> **Dataset entries**:

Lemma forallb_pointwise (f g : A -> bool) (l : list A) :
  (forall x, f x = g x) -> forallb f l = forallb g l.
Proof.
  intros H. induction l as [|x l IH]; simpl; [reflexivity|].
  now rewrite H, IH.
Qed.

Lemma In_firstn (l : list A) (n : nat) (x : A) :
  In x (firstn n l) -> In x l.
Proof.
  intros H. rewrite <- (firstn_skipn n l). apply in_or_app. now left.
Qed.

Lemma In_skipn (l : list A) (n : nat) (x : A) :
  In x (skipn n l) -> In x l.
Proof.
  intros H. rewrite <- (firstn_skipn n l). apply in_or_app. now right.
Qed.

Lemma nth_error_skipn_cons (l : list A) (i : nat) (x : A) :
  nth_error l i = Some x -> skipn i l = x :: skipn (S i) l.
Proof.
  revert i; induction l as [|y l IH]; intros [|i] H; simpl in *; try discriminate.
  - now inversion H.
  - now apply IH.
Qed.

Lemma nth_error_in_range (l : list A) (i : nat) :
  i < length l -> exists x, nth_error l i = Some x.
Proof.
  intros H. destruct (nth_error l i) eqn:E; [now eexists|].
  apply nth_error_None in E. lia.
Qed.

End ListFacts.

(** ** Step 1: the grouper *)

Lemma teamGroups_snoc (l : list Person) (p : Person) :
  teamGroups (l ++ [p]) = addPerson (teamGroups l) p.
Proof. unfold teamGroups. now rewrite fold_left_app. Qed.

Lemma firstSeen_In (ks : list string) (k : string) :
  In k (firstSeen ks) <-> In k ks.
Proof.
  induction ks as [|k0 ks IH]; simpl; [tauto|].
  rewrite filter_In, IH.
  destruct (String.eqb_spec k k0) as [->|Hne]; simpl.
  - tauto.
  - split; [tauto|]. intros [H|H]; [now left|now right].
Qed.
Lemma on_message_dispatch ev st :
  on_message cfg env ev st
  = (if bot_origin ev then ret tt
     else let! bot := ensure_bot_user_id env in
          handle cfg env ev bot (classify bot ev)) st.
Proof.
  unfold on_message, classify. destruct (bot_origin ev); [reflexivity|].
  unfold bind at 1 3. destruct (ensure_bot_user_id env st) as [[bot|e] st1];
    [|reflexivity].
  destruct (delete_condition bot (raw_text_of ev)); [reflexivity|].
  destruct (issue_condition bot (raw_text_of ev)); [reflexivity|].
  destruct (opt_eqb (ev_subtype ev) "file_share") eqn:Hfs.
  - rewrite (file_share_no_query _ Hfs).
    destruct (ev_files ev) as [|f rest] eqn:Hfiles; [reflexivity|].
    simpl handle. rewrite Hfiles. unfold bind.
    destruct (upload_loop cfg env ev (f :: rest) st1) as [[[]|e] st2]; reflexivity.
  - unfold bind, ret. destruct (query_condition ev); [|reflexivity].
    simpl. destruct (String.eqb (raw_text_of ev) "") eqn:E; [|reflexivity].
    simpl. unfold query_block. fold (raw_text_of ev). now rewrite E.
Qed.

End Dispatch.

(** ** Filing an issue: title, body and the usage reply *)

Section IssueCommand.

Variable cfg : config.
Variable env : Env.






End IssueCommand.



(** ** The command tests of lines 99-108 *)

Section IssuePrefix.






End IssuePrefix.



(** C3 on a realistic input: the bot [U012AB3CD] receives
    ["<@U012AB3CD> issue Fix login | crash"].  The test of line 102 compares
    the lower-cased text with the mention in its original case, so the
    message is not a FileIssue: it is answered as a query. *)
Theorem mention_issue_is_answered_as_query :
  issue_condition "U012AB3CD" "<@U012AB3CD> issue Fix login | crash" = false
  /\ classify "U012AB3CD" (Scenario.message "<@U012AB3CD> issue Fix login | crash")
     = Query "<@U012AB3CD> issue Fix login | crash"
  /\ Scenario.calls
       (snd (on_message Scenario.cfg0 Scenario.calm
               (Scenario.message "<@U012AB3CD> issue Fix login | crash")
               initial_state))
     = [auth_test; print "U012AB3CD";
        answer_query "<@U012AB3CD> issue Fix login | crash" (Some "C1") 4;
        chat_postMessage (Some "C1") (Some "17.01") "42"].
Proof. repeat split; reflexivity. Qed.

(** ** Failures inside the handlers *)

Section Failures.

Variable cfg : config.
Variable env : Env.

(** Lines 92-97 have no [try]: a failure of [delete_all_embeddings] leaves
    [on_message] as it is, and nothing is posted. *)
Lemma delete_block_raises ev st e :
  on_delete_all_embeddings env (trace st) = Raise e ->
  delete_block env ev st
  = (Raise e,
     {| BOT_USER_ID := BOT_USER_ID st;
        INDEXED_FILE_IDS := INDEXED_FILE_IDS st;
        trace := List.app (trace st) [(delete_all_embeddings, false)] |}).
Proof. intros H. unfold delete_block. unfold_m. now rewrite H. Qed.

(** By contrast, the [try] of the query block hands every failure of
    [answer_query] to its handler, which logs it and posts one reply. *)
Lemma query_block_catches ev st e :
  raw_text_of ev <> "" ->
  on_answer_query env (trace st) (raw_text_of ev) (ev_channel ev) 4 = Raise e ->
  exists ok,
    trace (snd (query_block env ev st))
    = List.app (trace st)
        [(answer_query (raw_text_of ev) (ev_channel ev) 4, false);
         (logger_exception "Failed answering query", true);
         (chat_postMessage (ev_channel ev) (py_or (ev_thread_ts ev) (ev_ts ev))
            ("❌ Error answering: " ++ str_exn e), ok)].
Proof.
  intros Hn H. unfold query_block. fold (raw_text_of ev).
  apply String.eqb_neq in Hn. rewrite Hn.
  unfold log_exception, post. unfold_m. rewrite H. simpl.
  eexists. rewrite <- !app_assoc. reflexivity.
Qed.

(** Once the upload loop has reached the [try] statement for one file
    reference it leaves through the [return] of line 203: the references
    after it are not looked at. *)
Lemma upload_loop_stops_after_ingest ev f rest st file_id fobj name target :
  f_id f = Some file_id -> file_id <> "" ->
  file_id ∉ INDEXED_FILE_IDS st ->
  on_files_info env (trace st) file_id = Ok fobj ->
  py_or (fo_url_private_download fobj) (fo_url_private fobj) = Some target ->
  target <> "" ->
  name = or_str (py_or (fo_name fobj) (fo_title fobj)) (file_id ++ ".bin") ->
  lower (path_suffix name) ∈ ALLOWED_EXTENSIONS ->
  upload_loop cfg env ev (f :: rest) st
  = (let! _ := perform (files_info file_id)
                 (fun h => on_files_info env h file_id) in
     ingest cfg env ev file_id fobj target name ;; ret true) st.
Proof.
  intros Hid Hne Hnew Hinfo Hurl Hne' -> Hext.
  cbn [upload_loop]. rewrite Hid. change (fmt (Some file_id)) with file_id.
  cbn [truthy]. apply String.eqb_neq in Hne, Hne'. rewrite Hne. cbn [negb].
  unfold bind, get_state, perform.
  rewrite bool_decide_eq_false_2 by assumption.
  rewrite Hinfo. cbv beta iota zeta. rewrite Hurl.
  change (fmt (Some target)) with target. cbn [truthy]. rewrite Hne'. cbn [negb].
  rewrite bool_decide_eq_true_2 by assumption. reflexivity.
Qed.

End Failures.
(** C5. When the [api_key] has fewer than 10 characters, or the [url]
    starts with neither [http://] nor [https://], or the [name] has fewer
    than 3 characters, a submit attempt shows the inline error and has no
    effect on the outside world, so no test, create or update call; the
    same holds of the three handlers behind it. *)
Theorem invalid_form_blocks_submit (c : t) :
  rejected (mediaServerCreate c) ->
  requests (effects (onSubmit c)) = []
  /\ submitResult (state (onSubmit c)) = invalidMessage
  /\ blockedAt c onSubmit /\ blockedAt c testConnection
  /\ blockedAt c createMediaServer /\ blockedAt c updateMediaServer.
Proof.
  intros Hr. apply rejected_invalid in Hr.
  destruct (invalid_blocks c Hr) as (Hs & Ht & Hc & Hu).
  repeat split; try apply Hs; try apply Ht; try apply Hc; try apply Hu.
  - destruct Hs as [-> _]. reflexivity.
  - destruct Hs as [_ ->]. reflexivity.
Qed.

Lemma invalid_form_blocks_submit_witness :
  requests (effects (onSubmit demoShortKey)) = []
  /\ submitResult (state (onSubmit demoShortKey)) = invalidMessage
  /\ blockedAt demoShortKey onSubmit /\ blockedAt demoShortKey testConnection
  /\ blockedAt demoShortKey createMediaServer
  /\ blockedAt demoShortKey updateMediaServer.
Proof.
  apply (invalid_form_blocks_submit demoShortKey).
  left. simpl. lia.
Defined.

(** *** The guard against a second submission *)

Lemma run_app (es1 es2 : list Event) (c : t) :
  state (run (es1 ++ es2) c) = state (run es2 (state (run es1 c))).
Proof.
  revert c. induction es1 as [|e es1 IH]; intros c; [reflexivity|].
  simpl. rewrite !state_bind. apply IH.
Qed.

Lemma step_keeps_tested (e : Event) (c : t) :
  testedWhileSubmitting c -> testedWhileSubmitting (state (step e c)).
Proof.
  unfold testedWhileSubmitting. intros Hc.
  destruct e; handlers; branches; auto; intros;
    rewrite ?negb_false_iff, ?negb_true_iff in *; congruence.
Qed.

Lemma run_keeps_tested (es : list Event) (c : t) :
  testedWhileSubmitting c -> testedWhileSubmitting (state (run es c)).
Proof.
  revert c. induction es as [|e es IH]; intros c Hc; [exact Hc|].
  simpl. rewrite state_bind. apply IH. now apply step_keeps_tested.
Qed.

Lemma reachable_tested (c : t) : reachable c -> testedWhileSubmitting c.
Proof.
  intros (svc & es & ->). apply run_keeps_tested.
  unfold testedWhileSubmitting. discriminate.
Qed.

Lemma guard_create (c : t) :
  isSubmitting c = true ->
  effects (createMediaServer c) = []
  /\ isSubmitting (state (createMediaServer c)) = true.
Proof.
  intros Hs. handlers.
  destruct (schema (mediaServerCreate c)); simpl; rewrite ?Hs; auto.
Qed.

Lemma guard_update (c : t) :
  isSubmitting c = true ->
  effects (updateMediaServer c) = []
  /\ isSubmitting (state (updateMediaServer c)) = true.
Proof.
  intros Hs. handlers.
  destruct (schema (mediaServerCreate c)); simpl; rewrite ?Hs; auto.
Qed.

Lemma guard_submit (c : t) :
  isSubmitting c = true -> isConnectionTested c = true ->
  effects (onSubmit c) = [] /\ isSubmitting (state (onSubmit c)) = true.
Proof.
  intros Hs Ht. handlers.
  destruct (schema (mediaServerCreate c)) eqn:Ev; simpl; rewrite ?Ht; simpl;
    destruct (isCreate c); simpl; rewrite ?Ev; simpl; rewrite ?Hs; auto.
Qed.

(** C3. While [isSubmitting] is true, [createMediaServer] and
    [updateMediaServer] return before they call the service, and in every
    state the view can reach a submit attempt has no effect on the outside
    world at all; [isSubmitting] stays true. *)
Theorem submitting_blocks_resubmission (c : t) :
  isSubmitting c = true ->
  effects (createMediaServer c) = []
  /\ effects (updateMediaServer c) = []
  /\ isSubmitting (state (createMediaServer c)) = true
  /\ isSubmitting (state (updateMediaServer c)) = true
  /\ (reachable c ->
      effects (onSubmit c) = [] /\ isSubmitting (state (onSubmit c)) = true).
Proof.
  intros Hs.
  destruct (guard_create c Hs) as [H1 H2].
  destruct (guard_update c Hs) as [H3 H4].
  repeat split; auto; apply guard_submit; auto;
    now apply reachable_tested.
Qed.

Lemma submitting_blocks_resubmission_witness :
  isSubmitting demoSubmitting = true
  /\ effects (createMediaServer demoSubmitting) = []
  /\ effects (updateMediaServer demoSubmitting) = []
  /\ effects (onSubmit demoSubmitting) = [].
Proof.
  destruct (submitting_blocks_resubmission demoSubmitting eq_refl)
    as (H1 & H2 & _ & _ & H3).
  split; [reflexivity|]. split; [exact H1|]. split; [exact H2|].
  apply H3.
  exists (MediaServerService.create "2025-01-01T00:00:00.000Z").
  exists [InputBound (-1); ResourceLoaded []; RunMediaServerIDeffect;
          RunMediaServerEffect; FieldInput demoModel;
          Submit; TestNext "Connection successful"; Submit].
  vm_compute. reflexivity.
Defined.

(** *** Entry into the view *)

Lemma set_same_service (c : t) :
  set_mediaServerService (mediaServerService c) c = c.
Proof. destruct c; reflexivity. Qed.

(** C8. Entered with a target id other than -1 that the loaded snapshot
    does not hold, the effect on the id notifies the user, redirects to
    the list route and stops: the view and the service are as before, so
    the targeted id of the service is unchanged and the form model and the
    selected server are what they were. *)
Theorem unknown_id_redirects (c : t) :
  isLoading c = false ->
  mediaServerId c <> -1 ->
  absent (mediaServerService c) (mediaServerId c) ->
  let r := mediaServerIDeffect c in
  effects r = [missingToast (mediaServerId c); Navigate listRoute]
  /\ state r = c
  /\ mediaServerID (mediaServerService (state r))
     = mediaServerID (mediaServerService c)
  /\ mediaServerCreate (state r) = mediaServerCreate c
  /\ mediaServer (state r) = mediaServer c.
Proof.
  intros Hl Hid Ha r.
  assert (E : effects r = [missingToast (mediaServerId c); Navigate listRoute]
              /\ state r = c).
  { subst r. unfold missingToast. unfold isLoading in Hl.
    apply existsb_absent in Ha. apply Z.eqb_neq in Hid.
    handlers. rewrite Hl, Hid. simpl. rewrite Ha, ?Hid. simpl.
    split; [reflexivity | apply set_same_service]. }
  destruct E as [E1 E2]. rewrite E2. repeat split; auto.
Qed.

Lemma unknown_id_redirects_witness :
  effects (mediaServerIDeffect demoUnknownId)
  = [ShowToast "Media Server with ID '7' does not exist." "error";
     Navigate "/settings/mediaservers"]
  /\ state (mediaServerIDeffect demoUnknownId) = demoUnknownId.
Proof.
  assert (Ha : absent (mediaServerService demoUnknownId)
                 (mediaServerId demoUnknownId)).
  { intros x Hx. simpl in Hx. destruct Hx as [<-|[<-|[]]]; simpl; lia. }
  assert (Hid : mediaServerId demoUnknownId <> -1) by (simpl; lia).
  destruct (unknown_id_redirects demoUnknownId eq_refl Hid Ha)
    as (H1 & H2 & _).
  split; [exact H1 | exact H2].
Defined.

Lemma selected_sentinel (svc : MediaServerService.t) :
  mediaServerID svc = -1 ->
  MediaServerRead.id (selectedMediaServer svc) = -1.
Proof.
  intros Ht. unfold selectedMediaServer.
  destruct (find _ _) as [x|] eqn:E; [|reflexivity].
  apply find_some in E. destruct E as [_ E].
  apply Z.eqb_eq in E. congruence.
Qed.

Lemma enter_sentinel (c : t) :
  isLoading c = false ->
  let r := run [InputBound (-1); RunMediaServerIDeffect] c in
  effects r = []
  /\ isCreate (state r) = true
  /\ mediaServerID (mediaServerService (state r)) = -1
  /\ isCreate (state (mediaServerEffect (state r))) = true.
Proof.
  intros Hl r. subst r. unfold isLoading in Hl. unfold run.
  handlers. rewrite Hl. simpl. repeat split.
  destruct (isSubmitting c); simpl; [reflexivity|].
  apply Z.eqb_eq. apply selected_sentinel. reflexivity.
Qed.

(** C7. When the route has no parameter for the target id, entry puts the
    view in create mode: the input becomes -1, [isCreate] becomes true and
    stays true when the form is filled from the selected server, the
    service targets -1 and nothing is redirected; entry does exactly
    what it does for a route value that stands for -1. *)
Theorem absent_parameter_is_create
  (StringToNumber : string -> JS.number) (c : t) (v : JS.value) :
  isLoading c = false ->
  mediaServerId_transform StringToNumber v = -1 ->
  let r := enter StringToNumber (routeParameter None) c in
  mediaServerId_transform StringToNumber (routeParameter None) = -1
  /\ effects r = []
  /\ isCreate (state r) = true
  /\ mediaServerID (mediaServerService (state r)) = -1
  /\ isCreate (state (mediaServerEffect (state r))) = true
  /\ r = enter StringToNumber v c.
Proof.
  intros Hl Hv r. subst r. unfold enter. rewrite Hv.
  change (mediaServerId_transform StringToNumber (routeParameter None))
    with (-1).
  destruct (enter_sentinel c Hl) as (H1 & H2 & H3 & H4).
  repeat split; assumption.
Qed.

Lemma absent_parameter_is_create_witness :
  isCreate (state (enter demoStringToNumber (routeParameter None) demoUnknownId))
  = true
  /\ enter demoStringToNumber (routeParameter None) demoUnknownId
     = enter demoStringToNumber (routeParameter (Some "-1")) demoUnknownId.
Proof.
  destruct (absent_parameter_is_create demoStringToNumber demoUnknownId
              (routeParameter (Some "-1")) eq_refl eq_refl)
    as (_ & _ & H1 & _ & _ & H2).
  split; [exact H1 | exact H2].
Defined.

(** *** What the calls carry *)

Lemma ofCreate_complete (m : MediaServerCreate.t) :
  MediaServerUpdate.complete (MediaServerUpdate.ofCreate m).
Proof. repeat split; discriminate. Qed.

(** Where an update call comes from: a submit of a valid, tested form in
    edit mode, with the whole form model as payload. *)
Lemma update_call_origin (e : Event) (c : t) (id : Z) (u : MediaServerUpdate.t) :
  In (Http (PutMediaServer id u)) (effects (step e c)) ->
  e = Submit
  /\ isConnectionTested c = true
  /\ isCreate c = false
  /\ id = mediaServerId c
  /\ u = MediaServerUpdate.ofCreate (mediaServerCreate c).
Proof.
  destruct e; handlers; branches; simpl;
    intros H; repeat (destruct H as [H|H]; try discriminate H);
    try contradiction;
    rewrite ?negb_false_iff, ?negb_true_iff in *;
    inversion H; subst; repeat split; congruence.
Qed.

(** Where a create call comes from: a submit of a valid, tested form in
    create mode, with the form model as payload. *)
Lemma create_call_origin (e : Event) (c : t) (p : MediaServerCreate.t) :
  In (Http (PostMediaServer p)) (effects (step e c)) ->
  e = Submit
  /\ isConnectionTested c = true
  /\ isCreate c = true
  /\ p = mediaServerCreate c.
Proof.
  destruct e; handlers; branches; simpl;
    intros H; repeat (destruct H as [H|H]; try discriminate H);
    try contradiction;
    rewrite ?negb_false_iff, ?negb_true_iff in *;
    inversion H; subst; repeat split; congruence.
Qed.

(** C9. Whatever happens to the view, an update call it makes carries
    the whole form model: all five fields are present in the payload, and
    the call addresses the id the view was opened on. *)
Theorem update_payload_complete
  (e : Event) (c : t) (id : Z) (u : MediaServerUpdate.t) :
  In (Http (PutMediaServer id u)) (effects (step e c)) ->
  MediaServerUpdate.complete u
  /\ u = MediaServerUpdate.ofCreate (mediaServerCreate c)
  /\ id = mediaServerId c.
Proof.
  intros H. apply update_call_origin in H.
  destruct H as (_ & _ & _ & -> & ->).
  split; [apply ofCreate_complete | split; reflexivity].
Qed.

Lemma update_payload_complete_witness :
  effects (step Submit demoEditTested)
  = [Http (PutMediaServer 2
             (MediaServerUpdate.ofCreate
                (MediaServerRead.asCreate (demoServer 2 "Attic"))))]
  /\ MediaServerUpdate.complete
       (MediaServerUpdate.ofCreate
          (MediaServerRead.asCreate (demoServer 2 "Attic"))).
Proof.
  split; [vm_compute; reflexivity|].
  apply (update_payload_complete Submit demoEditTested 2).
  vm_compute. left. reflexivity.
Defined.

> **TASK GOAL**: Note each line above that contains "onSubmit" and copy it out.

> **RESULT OF THE EXERCISE**:
  requests (effects (onSubmit c)) = []
  /\ submitResult (state (onSubmit c)) = invalidMessage
  /\ blockedAt c onSubmit /\ blockedAt c testConnection
  requests (effects (onSubmit demoShortKey)) = []
  /\ submitResult (state (onSubmit demoShortKey)) = invalidMessage
  /\ blockedAt demoShortKey onSubmit /\ blockedAt demoShortKey testConnection
  effects (onSubmit c) = [] /\ isSubmitting (state (onSubmit c)) = true.
      effects (onSubmit c) = [] /\ isSubmitting (state (onSubmit c)) = true).
  /\ effects (onSubmit demoSubmitting) = [].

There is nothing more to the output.